Koolanooka wattle
- Conservation status: Priority One — Poorly Known Taxa (DEC)

Scientific classification
- Kingdom: Plantae
- Clade: Tracheophytes
- Clade: Angiosperms
- Clade: Eudicots
- Clade: Rosids
- Order: Fabales
- Family: Fabaceae
- Subfamily: Caesalpinioideae
- Clade: Mimosoid clade
- Genus: Acacia
- Species: A. muriculata
- Binomial name: Acacia muriculata Maslin & Buscumb

= Acacia muriculata =

- Genus: Acacia
- Species: muriculata
- Authority: Maslin & Buscumb
- Conservation status: P1

Species of legume

Acacia muriculata, commonly known as Koolanooka wattle, is a shrub belonging to the genus Acacia and the subgenus Phyllodineae that is endemic to a small area of south western Australia.

==Description==
The multi-branched obconic shrub typically grows to a height of 1 to 2 m. It is intricately branched with moderately sized ribs with caducous hairs and 2 to 4 mm long stipules with thickened bases and maroon red or dull brown coloured new shoots. Like most species of Acacia it has phyllodes rather than true leaves. The grey-green to blue-green coriaceous phyllodes are wide spreading, usually with a narrowly oblong to oblong-elliptic shape and a coarsely pungent tip The shallowly recurved phyllodes are 20 to 45 mm in length and 4 to 10 mm wide and have a prominent yellowish midrib.

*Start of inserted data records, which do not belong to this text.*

Lemma set_cursor_inv q w u w' c :
  cursor_of (source w) = Some c -> set_cursor q w = (Ok u, w') ->
  cursor_of (source w') = Some (Z.max 0 q).
Proof.
  intros Hc H. apply cursor_of_buffer in Hc as [d Hb].
  unfold set_cursor, bind, get_source, set_source in H. rewrite Hb in H.
  inversion H; subst. reflexivity.
Qed.

Lemma total_set_cursor q : total (set_cursor q).
Proof.
  intros w. unfold set_cursor, bind, get_source, set_source.
  destruct (_buff (source w)); discriminate.
Qed.

Lemma total_rewind_raw l : total (rewind_raw l).
Proof.
  unfold rewind_raw. apply total_bind; [apply forward_total, forward_get_source|].
  intros s. destruct (cursor_of s) as [c|]; [|apply total_raise].
  destruct (c <? l); [apply total_raise|apply total_set_cursor].
Qed.

Lemma total_unpack_susp_with dec maxlen pe :
  (forall scope sv l, total (dec scope sv l)) -> total (unpack_susp_with dec maxlen pe).
Proof.
  intros Hd. unfold unpack_susp_with. destruct (maxlen <? 4); [apply total_ret|].
  apply total_bind; [intros w; discriminate|intros sc].
  apply total_bind; [apply forward_total, forward_unpack|intros hdr].
  destruct hdr as [|[] [|[] [|[] []]]]; try apply total_raise.
  destruct (maxlen <? z).
  { apply total_bind; [apply total_rewind_raw|intros; apply total_ret]. }
  apply total_bind; [intros w; discriminate|intros s'].
  apply total_bind; [destruct (ext_id_ver_of s' pe); [apply total_ret|apply total_raise]|].
  intros scope.
  apply total_bind; [destruct sc; [apply total_ret|apply total_raise]|intros start].
  apply total_bind.
  { apply total_try.
    - apply total_bind; [apply Hd|intros; apply total_ret].
    - apply total_bind; [apply total_set_cursor|intros; apply total_ret]. }
  intros ns. apply total_bind; [apply forward_total, forward_cursor|intros c].
  apply total_bind.
  { destruct (negb (c =? start + z)); [|apply total_ret].
    apply total_bind; [apply total_set_cursor|intros].
    apply total_bind; [apply forward_total, forward_UnknownEntry_init|intros; apply total_ret]. }
  intros ns'. apply total_bind; [apply forward_total, forward_cursor|intros c'].
  apply total_bind; [destruct (c' =? start + z); [apply total_ret|apply total_raise]|intros].
  destruct ns'; [apply total_ret|apply total_raise].
Qed.

Lemma total_unpack_susp maxlen pe : total (unpack_susp maxlen pe).
Proof.
  apply total_unpack_susp_with. intros. apply forward_total, forward_SUSP_Entry_unpack.
Qed.

Lemma unpack_cursor fmt w d w' c :
  cursor_of (source w) = Some c -> unpack fmt w = (Ok d, w') ->
  cursor_of (source w') = Some (c + calcsize fmt).
Proof.
  intros Hc H. unfold unpack in H.
  apply bind_inv in H as (raw & w2 & Hr & Hs).
  apply (unpack_raw_cursor _ _ _ _ c) in Hr as [Hr _];
    [|unfold calcsize; lia|exact Hc].
  destruct (struct_unpack LE fmt raw); inversion Hs; subst. exact Hr.
Qed.

(** An entry returned by [unpack_susp_with] over a decoder that reads
    forwards moves the cursor by its length, which is at least 4 and at
    most [maxlen]. *)
Lemma unpack_susp_step dec maxlen pe w c e w' :
  (forall scope sv l, forward (dec scope sv l)) ->
  cursor_of (source w) = Some c ->
  unpack_susp_with dec maxlen pe w = (Ok (Some e), w') ->
  exists sig length version w1,
    unpack [FStr 2; FInt c_B; FInt c_B] w = (Ok [VStr sig; VInt length; VInt version], w1) /\
    4 <= length <= maxlen /\ cursor_of (source w') = Some (c + length).
Proof.
  intros Hdec Hc H. unfold unpack_susp_with in H.
  destruct (maxlen <? 4) eqn:Em; [discriminate|].
  apply bind_inv in H as (sc & w1 & Hsc & H).
  apply cursor_opt_inv in Hsc as [-> Hsc]. rewrite Hc in Hsc. subst sc.
  apply bind_inv in H as (hdr & w1 & Hh & H).
  pose proof (unpack_cursor _ _ _ _ _ Hc Hh) as Hc1.
  change (calcsize [FStr 2; FInt c_B; FInt c_B]) with 4 in Hc1.
  destruct hdr as [|[] [|[] [|[] []]]]; try discriminate.
  rename s into sig, z into length, z0 into version.
  exists sig, length, version, w1. split; [exact Hh|].
  destruct (maxlen <? length) eqn:El.
  { apply bind_inv in H as (u & w2 & _ & H). discriminate. }
  apply Z.ltb_ge in El.
  apply bind_inv in H as (s' & w2 & Hs & H). inversion Hs; subst s' w2; clear Hs.
  apply bind_inv in H as (scope & w2 & Hs & H).
  assert (w2 = w1) as -> by (destruct (ext_id_ver_of (source w1) pe); inversion Hs; auto).
  clear Hs.
  apply bind_inv in H as (start & w2 & Hst & H). apply need_int_inv in Hst as [Hst ->].
  injection Hst as <-.
  apply bind_inv in H as (ns & w5 & Htry & H).
  apply bind_inv in H as (c5 & w6 & Hc5 & H). apply cursor_inv in Hc5 as [-> Hc5].
  apply bind_inv in H as (ns' & w7 & Hfb & H).
  apply bind_inv in H as (c7 & w8 & Hc7 & H). apply cursor_inv in Hc7 as [-> Hc7].
  apply bind_inv in H as (u & w9 & Ha & H). apply py_assert_inv in Ha as [Ha ->].
  apply Z.eqb_eq in Ha. subst c7.
  destruct ns' as [e'|]; [|discriminate]. inversion H; subst e' w'. clear H.
  split; [|exact Hc7]. split; [|lia].
  (* the cursor is at least four bytes after the start *)
  destruct (negb (c5 =? c + length)) eqn:Ene.
  - apply bind_inv in Hfb as (u1 & w10 & Hset & Hfb).
    apply bind_inv in Hfb as (e1 & w11 & Hun & Hfb). inversion Hfb; subst; clear Hfb.
    pose proof (set_cursor_inv _ _ _ _ _ Hc5 Hset) as Hc10.
    destruct (forward_UnknownEntry_init (sig, version) (length - 4) w10) as [_ Hf].
    rewrite Hun in Hf. destruct (Hf _ Hc10) as (c11 & Hle & Hc11). simpl in Hc11.
    rewrite Hc7 in Hc11. injection Hc11 as <-. lia.
  - inversion Hfb; subst ns w7; clear Hfb.
    apply negb_false_iff, Z.eqb_eq in Ene. subst c5.
    apply try_except_inv in Htry as [Hd|(w10 & _ & Hh')].
    + apply bind_inv in Hd as (e0 & w10 & Hd & Hr). inversion Hr; subst; clear Hr.
      destruct (Hdec scope (sig, version) (length - 4) w1) as [_ Hf].
      rewrite Hd in Hf. destruct (Hf _ Hc1) as (c10 & Hle & Hc10). simpl in Hc10.
      rewrite Hc5 in Hc10. injection Hc10 as <-. lia.
    + apply bind_inv in Hh' as (u1 & w11 & _ & Hr). discriminate.
Qed.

It blooms between September and October and possibly as late as November producing simple inflorescences is found singly or in pairs on a 1 to 6 mm long raceme with densely packed spherical flower-heads that contain 26 to 50 light golden coloured flowers.

==Taxonomy==
The species was first formally described by the botanists Bruce Maslin and Carrie Buscumb in 2007 as a part of the work Two new species of Acacia (Leguminosae: Mimosoideae) from the Koolanooka Hills in the northern wheatbelt region of south-west Western Australia as published in the journal Nuytsia. It is thought to be closely related to Acacia aculeiformis and Acacia botrydion.

==Distribution==
It is native to a small area near Morawa in the Mid West region of Western Australia where it is commonly situated on hill crests and slopes growing in soils over and around laterite and ironstone. It is usually found growing in loamy soils as a part of mallee shrubland communities.